I have no problem with the soda ban and would highly encourage the amount of Food Stamps to be increased to where families can serve their children really healthy good foods like fresh foods and vegetables and good protein sources that are heart healthy like shrimp and fish and NY strips.

Sadly, the federal government only allots enough money for 99 cent banquet dinners and filling starches that contribute to the obesity epidemic and cost us down the line in exhorbant medical costs.

If you want the poor to cook like June Cleaver spending an hour cooking for each meal, which I highly recommend, we have to give mom enough money to buy what June Cleaver buys.

You can ban the sodas though. They are worthless all the way around, for the poor and the non-poor. They should just be totally banned for everyone.

Also, alcohol. Worthless and dangerous. Let's ban that too. And Ho-Hos. Zingers, Hostess cupcakes, potato chips of all forms.

Ban it for everyone. Make people start cooking again for their own good.

And don't mistake the state of New York using Food Stamp people's rights for anything other than what it is. A prelude to what government can get away with regarding making decisions for the lives of it's citizens. The people on benefits are the test group, but if it's ok for them... you're next. ;)

posted May 29th, 2011 4:49 pm


I like Megan's suggestion and have always thought that food stamps should come with classes about nutrition and health, and I like the idea of shopping/cooking on a budget. Soda isn't food and you don't need it to survive so it should definitely not be allowed on food stamps.

I praise the communities that allow the use of food stamps/vouchers at farmers markets.

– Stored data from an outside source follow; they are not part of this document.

(* ===== verification/Lapic.v ===== *)
(** * The local interrupt controllers (kernel/arch/x86-64/interrupt/apic.c)

    Each processor reaches its controller through model-specific registers
    when it supports the x2APIC, through memory-mapped registers otherwise.
    The processor's identification, its model-specific registers, the ports
    and the memory-mapped registers are the hardware behind an interface. *)
From S2P Require Import Prelude.
From S2P Require Import Cpu.
From S2P Require Import Layout.
From S2P Require Import Libc.
From S2P Require Import Tty.
From S2P Require Import Printf.
From S2P Require Import Bytes.
From S2P Require Import Idt.

(** The hardware as the running processor sees it.  A read of a controller
    register can change the device: time passes. *)
Class LapicDev (V : Type) := {
  hw_cpuid : Z → V → option (Z * Z * Z * Z);
  hw_rdmsr : Z → V → Z;
  hw_wrmsr : Z → Z → V → V;
  hw_outb : Z → Z → V → V;
  hw_read : Z → V → Z * V;
  hw_write : Z → Z → V → V;
}.

(** The writes of model-specific registers the kernel makes: the extended
    features, the registers of the controller in x2APIC mode, and the base
    register of the controller with its enable bit set. *)
Definition kernel_msr (r v : Z) : Prop := r = 0xC0000080 ∨ 0x800 ≤ r < 0x900 ∨ r = 0x1B ∧ Z.testbit v 11 = true.

(** Documented: these writes and the accesses to the controller, which is
    enabled from reset on, do not change the processor's identification. *)
Class LapicLaws (V : Type) `{!LapicDev V} := {
  cpuid_wrmsr l r v (d : V) : kernel_msr r v → hw_cpuid l (hw_wrmsr r v d) = hw_cpuid l d;
  cpuid_outb l p v (d : V) : hw_cpuid l (hw_outb p v d) = hw_cpuid l d;
  cpuid_read l r (d : V) : hw_cpuid l (hw_read r d).2 = hw_cpuid l d;
  cpuid_write l r v (d : V) : hw_cpuid l (hw_write r v d) = hw_cpuid l d;
}.
(** When the first line a timer of the HPET may use is already routed,
    [arm_hpet_timer] asks for the same line for ever. *)
Lemma arm_hpet_timer_never_ends s k timer femto (periodic : bool) v n :
  t_cpus s !! cpu = Some k → hpet_base_addr s ≠ 0 → timer < timer_count s → 0 < hpet_period s →
  (hp_read (TIMER_CONFIG_REG timer) (hpet s)).1 = v → 0 ≤ v < 2 ^ 64 → cf_int_route_cnf v = 0 →
  0 ≤ n < 23 → Z.testbit (cf_int_route_cap v) (9 + n) = true →
  (∀ m, 0 ≤ m < n → Z.testbit (cf_int_route_cap v) (9 + m) = false) →
  t_sel s ≠ 0 → rd_vector (dev_read (0x10 + (9 + n) * 2) (t_io s)) ≠ 0 →
  ∀ polls, arm_hpet_timer cpu polls timer femto periodic s = OutOfFuel.
Proof.
  intros Hk Hb Ht Hp Hv Hvr Hr Hn Hbit Hlow Hs Hbusy fuel. unfold arm_hpet_timer.
  destruct (hp_read (TIMER_CONFIG_REG timer) (hpet s)) as [v' d'] eqn:Er. cbn in Hv. subst v'.
  rewrite (bind_done _ _ _ _ _ (push_off_timers s k Hk)). step. cbn [timer_count set_tcpus]. rewrite decide_False by lia.
  step. cbn [hpet_period set_tcpus]. rewrite decide_False by lia. cbv zeta.
  erewrite bind_done.
  2: { unfold read_hpet_register. cbn [hpet_base_addr hpet set_tcpus]. rewrite decide_False by done.
       rewrite Er. reflexivity. }
  rewrite w64_small by done. unfold route_timer. rewrite decide_True by done.
  unfold mbind at 1, M_bind at 1. unfold mbind at 1, M_bind at 1.
  rewrite (find_line_busy fuel _ timer 9 _ n); try done; try lia.
  - rewrite Z.shiftr_spec by lia. by rewrite Z.add_comm.
  - intros m Hm. rewrite Z.shiftr_spec by lia. rewrite Z.add_comm. by apply Hlow.
  - cbn. by rewrite w8_small by lia.
Qed.
End counter.

(** ** Examples *)

(** A counter that advances by 7 at every poll, with a period of 10^7 fs. *)
Record clock := mk_clock { ck_now : Z; ck_regs : gmap Z Z }.
#[export] Instance clock_dev : HpetDev clock := {|
  hp_read := λ r c, if decide (r = 30) then (ck_now c, mk_clock (ck_now c + 7) (ck_regs c)) else (default 0 (ck_regs c !! r), c);
  hp_write := λ r v c, mk_clock (ck_now c) (<[r := v]> (ck_regs c));
|}.
Definition timers_at (now : Z) : timers sim clock (gmap Z Z) unit :=
  mk_timers lapics0 0 0 4096 4112 1 {[0x22 := 0x30]} ex_cpus 0xffff800000004000 10000000 3 (mk_clock now {[32 := 2 ^ 41 + 2 ^ 42]}) 10000000.

Lemma uptime_nanoseconds_witness :
  ∃ t, uptime (timers_at 12345) = Done (t, set_hpet (mk_clock 12352 {[32 := 2 ^ 41 + 2 ^ 42]}) (timers_at 12345)) ∧
    123450 - 1 ≤ t ≤ 123450 + 2.
Proof. by refine (uptime_nanoseconds (timers_at 12345) _ _ _). Defined.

We have family members who state assisted medical coverage for their young daughter. Throughout the pregnancy and until she's five, they have mandatory monthly nurse home visits and they check on my niece, make sure the home setting is safe and OK, and teach mom and dad what they need to know to raise a healthy baby.

posted Dec 2nd, 2010 8:41 pm


I'm in favor of not allowing people to buy soda with food stamps. I don't think people who are getting food stamps have any room to complain about "Big Brother" restrictions from the government. Soda is not only empty calories, it's not even a food. There is no reason to let people to purchase it with food stamps.

Ideally, I'd like to see this extend to the purchase of unhealthy and expensive convenience foods like potato chips or frozen meals. However, I think for this to work, there would need to be programs in place to teach food stamp recipients about how to cook nutritious, easy meals on a tight budget.